__TASK DETAILS__
In the records below, begin at the line that has "(** A write" and stop after the line that has "assert (HJ : forall"; quote those lines verbatim and nothing more.

Start of GIVEN INFORMATION

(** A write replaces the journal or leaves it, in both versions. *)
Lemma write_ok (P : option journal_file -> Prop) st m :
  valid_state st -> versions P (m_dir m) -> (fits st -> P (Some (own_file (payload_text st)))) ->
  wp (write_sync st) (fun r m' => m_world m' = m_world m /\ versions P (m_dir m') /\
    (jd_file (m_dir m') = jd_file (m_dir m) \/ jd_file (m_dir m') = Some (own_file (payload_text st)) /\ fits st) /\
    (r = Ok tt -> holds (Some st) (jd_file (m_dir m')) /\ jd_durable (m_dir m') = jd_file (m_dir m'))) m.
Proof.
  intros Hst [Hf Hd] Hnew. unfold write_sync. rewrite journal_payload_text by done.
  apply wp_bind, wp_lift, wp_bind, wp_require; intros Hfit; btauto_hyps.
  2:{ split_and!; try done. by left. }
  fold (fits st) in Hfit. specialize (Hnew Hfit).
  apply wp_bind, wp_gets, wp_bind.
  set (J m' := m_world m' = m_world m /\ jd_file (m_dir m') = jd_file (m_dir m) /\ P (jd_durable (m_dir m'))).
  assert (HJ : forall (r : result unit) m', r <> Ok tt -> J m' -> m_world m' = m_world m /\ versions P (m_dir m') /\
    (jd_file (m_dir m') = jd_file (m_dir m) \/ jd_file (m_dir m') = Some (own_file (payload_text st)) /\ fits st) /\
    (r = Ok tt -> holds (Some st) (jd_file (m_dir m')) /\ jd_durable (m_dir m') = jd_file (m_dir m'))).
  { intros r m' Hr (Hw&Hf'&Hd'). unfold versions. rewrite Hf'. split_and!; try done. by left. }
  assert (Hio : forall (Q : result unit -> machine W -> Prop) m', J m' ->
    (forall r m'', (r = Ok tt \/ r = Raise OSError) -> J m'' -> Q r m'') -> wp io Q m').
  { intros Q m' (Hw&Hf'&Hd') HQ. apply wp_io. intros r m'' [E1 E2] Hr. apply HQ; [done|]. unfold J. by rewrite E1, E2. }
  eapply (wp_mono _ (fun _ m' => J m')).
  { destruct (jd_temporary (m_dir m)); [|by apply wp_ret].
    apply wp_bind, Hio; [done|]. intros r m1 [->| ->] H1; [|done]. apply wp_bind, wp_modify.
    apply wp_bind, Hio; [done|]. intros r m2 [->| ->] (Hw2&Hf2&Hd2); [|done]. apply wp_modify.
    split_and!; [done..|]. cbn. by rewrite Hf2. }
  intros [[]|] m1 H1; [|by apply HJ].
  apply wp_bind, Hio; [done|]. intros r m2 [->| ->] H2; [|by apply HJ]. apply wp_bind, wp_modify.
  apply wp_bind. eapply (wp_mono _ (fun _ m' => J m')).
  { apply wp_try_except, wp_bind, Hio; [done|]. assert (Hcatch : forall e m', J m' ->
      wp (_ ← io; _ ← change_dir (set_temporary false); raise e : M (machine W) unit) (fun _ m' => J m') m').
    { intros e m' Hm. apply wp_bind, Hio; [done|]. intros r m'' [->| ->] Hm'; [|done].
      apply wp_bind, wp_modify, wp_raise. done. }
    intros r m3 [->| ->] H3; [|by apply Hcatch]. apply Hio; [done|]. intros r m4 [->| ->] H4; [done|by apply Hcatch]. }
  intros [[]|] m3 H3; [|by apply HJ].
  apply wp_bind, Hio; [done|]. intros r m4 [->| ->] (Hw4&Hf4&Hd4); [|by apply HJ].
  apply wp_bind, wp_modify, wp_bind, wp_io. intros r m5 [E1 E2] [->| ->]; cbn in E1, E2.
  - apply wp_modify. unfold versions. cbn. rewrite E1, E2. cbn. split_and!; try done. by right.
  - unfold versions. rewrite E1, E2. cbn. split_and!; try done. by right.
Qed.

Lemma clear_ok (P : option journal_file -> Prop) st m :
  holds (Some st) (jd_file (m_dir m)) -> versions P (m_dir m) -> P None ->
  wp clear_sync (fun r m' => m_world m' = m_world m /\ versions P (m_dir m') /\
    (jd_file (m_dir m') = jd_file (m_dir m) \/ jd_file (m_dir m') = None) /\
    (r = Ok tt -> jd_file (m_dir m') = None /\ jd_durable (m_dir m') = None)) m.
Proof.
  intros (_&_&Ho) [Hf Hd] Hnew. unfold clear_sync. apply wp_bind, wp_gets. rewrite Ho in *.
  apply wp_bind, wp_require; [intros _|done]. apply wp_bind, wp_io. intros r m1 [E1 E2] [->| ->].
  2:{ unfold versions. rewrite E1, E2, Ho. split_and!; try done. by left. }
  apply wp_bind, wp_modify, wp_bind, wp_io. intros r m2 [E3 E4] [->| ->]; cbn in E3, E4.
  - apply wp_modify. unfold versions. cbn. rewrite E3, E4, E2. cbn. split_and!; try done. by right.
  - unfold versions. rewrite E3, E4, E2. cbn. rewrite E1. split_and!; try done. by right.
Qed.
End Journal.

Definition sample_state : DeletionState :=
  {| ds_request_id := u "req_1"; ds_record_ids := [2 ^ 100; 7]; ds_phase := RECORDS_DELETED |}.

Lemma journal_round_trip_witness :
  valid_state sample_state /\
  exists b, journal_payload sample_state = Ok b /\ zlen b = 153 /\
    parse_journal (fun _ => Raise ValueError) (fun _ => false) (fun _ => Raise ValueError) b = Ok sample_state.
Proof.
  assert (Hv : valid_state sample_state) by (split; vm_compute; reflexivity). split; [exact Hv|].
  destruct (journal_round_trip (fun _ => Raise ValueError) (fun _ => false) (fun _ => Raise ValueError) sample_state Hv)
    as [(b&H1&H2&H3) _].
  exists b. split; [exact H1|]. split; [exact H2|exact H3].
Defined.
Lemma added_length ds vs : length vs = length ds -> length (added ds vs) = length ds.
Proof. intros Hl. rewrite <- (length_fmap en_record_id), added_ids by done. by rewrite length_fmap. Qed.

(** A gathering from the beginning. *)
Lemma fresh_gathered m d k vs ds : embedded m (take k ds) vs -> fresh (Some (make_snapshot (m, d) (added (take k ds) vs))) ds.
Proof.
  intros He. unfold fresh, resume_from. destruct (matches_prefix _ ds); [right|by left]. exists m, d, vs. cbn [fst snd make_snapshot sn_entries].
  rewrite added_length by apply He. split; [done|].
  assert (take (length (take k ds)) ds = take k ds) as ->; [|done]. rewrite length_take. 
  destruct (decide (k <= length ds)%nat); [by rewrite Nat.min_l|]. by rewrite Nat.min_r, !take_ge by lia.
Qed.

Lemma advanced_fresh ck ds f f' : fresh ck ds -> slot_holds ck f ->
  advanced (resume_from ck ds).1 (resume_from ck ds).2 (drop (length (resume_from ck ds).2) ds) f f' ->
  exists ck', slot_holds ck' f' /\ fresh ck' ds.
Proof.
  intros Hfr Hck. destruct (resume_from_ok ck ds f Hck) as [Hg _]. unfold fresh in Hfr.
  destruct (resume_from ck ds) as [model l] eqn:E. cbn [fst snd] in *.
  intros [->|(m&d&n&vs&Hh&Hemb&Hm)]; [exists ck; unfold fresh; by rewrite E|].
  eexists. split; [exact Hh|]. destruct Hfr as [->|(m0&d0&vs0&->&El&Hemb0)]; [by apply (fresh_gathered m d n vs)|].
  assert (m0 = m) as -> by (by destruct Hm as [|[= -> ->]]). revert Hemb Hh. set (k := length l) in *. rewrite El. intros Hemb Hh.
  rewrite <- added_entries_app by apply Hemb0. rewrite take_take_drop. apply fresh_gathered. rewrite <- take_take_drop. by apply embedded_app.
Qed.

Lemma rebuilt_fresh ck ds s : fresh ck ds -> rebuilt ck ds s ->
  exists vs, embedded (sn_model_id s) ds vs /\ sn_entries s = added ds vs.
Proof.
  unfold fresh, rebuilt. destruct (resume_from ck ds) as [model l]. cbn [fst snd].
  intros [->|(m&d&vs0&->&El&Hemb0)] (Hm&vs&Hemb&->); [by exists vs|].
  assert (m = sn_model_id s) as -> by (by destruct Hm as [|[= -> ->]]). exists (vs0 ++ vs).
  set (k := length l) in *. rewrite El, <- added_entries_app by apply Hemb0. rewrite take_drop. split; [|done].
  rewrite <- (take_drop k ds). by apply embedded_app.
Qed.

End of GIVEN INFORMATION
Start of GIVEN INFORMATION

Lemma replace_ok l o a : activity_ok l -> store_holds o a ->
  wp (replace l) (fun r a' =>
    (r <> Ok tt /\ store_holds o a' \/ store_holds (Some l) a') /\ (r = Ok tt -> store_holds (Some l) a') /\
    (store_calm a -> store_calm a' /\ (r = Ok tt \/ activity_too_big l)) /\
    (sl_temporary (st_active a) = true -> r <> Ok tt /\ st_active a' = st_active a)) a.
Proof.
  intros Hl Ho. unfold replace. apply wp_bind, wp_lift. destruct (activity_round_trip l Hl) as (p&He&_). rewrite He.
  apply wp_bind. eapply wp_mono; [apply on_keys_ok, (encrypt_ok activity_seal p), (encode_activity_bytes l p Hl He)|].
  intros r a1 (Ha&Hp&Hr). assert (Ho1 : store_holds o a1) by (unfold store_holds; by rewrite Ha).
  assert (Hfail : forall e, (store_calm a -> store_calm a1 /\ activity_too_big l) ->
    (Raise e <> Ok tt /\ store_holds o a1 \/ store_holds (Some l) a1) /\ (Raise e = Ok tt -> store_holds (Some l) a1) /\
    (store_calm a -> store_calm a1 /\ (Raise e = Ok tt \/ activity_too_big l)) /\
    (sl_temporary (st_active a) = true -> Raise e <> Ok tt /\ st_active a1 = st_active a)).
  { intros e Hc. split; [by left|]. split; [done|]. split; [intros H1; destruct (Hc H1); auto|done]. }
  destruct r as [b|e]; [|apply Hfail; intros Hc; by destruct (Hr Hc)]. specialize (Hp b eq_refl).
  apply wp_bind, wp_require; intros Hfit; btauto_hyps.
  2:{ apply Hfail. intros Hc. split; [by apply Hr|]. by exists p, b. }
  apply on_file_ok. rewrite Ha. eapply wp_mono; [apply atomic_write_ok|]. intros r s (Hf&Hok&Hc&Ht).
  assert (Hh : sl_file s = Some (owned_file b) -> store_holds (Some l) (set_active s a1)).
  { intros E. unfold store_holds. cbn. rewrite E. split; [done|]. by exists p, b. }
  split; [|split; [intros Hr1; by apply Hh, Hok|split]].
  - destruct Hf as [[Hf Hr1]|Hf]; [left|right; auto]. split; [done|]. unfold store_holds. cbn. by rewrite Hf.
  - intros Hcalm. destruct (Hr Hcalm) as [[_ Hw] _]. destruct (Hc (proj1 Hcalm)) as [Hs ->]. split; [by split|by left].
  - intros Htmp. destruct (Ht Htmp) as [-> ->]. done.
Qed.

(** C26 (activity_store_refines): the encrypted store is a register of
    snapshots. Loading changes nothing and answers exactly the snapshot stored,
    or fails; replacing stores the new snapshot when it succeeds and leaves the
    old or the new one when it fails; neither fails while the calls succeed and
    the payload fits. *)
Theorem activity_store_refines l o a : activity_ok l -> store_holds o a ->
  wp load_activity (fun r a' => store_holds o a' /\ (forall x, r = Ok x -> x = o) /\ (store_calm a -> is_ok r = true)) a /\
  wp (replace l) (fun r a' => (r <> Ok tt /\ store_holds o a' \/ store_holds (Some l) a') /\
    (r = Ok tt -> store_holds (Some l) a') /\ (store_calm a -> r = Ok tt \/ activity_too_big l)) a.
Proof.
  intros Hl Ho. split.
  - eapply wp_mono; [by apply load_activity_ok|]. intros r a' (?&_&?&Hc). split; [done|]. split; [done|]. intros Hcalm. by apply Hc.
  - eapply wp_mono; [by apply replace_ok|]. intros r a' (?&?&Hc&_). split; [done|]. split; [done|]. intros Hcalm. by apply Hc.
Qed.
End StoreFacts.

End of GIVEN INFORMATION
Start of GIVEN INFORMATION

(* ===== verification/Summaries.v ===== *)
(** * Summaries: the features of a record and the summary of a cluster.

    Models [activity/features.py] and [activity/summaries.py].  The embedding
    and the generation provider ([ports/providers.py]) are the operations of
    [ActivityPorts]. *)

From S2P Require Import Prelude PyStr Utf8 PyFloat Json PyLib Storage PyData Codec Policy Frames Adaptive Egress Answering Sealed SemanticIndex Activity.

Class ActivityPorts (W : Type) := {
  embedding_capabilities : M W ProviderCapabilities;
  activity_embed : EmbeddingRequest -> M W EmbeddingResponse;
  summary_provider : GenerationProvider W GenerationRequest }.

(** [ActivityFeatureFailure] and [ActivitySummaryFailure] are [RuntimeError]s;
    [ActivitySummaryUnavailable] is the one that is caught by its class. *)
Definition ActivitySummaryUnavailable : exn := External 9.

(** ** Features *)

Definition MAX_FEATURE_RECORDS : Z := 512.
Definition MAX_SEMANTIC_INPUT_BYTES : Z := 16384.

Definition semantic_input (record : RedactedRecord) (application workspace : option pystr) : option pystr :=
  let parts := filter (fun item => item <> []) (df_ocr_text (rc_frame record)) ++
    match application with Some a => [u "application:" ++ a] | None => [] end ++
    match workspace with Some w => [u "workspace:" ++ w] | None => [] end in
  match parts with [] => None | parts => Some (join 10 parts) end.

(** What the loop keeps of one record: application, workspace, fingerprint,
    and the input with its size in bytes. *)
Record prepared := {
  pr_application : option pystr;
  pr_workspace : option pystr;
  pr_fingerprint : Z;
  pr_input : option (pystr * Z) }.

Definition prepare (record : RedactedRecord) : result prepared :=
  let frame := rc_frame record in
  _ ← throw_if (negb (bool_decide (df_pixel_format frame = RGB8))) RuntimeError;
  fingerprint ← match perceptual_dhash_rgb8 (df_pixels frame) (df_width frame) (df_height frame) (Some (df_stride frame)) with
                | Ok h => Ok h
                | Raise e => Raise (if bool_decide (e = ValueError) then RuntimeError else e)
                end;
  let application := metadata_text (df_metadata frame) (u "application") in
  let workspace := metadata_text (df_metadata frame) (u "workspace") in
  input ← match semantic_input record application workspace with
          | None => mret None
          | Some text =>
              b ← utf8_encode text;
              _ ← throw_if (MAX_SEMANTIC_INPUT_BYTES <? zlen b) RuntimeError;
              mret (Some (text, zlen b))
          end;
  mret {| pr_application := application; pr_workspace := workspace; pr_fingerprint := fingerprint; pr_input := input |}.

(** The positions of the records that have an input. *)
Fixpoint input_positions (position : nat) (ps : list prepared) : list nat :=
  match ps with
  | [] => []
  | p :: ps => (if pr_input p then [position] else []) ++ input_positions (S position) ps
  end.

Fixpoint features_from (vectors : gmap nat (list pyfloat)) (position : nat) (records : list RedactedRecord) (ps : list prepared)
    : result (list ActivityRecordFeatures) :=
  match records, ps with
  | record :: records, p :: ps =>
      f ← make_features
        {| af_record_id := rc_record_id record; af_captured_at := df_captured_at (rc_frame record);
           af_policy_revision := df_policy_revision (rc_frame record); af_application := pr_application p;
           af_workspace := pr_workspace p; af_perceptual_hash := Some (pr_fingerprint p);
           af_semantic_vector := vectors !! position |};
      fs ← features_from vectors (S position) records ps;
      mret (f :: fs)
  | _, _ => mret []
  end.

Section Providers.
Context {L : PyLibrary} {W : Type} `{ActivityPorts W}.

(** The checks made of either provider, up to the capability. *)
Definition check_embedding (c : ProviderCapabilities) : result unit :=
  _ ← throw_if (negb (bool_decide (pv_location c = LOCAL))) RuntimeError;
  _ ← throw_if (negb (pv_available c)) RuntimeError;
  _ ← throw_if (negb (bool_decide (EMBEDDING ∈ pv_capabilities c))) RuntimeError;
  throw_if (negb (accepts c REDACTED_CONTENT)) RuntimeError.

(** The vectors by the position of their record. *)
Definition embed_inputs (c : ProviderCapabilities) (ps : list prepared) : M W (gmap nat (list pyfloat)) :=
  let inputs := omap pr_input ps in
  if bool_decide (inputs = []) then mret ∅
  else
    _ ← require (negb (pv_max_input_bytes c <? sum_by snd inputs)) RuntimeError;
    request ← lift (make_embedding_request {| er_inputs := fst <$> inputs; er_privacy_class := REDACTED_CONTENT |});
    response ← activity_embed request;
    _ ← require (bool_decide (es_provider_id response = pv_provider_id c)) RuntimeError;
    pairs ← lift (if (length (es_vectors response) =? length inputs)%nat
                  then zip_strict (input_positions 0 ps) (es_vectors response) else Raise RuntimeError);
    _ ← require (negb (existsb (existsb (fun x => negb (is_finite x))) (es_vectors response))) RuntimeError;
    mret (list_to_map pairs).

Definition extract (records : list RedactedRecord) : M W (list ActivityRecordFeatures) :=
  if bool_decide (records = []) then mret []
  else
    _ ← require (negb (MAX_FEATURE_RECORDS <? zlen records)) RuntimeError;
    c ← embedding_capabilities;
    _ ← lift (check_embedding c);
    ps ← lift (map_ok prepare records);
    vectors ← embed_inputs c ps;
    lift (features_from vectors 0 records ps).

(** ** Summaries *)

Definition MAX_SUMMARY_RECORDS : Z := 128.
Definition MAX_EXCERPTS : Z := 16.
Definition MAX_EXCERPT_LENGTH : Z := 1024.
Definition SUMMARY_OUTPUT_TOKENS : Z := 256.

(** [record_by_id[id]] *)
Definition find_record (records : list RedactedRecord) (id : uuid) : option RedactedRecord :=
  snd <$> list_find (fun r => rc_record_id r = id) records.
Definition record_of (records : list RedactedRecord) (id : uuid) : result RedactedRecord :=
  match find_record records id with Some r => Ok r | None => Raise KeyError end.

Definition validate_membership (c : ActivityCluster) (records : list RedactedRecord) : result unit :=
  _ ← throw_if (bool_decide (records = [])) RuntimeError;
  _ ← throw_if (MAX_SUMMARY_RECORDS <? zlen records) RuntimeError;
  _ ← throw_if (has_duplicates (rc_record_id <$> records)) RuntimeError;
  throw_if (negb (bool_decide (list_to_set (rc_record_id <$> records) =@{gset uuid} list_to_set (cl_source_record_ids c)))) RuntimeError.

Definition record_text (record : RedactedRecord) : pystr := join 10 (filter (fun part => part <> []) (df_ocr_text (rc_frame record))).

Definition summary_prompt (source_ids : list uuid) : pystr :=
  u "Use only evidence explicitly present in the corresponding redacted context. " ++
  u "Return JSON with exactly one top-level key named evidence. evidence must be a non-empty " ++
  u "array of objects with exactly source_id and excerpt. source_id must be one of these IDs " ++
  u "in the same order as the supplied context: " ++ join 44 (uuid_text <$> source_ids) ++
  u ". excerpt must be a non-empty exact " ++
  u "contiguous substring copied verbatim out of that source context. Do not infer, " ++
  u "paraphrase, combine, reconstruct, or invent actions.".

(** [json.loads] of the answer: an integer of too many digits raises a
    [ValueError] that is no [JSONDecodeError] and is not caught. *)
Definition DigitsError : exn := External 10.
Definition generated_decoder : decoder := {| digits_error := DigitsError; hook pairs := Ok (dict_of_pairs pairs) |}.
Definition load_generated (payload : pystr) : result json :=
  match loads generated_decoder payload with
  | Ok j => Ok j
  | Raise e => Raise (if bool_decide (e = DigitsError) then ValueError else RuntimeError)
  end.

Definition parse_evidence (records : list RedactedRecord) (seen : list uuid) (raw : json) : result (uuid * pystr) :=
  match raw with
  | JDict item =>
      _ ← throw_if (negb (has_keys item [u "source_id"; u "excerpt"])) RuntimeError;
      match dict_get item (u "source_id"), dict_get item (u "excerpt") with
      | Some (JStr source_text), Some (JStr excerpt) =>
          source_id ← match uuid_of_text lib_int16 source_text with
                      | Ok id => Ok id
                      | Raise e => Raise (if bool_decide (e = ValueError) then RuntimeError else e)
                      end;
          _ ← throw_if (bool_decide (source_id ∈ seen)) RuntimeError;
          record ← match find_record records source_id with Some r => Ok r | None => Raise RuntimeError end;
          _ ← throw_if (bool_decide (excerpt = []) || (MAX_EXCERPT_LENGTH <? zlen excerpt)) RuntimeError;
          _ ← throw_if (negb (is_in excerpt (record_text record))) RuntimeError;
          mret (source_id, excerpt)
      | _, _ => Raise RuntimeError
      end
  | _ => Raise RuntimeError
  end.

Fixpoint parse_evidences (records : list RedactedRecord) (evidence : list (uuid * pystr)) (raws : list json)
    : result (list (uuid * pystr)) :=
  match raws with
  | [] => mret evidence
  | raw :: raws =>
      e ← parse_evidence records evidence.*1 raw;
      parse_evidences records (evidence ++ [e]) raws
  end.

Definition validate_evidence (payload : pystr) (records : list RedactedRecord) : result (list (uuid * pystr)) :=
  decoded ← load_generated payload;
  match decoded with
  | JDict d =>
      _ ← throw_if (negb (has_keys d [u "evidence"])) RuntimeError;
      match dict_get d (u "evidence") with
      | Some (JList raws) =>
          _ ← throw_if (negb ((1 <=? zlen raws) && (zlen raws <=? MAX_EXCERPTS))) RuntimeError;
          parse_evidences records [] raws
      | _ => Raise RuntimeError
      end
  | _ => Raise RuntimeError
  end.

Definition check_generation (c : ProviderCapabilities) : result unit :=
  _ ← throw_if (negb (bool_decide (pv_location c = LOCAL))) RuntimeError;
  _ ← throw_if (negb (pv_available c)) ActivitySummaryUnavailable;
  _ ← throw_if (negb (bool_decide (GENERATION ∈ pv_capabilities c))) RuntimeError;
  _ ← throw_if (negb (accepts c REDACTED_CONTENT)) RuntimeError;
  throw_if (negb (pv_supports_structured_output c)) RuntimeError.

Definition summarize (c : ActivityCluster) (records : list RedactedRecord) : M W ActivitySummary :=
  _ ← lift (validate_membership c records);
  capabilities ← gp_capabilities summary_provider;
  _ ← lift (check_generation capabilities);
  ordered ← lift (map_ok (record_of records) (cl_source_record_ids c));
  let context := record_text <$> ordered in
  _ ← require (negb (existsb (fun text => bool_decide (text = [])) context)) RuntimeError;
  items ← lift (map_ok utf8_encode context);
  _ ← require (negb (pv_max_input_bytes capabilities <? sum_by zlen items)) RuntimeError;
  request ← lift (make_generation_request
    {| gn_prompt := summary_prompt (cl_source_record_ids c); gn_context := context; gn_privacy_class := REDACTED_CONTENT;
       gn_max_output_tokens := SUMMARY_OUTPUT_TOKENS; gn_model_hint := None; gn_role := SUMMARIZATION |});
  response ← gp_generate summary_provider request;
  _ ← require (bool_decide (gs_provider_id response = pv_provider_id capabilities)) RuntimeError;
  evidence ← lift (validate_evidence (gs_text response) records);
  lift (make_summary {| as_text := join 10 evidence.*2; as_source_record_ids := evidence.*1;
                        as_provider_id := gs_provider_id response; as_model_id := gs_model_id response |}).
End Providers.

End of GIVEN INFORMATION

__RESULT__
(** A write replaces the journal or leaves it, in both versions. *)
Lemma write_ok (P : option journal_file -> Prop) st m :
  valid_state st -> versions P (m_dir m) -> (fits st -> P (Some (own_file (payload_text st)))) ->
  wp (write_sync st) (fun r m' => m_world m' = m_world m /\ versions P (m_dir m') /\
    (jd_file (m_dir m') = jd_file (m_dir m) \/ jd_file (m_dir m') = Some (own_file (payload_text st)) /\ fits st) /\
    (r = Ok tt -> holds (Some st) (jd_file (m_dir m')) /\ jd_durable (m_dir m') = jd_file (m_dir m'))) m.
Proof.
  intros Hst [Hf Hd] Hnew. unfold write_sync. rewrite journal_payload_text by done.
  apply wp_bind, wp_lift, wp_bind, wp_require; intros Hfit; btauto_hyps.
  2:{ split_and!; try done. by left. }
  fold (fits st) in Hfit. specialize (Hnew Hfit).
  apply wp_bind, wp_gets, wp_bind.
  set (J m' := m_world m' = m_world m /\ jd_file (m_dir m') = jd_file (m_dir m) /\ P (jd_durable (m_dir m'))).
  assert (HJ : forall (r : result unit) m', r <> Ok tt -> J m' -> m_world m' = m_world m /\ versions P (m_dir m') /\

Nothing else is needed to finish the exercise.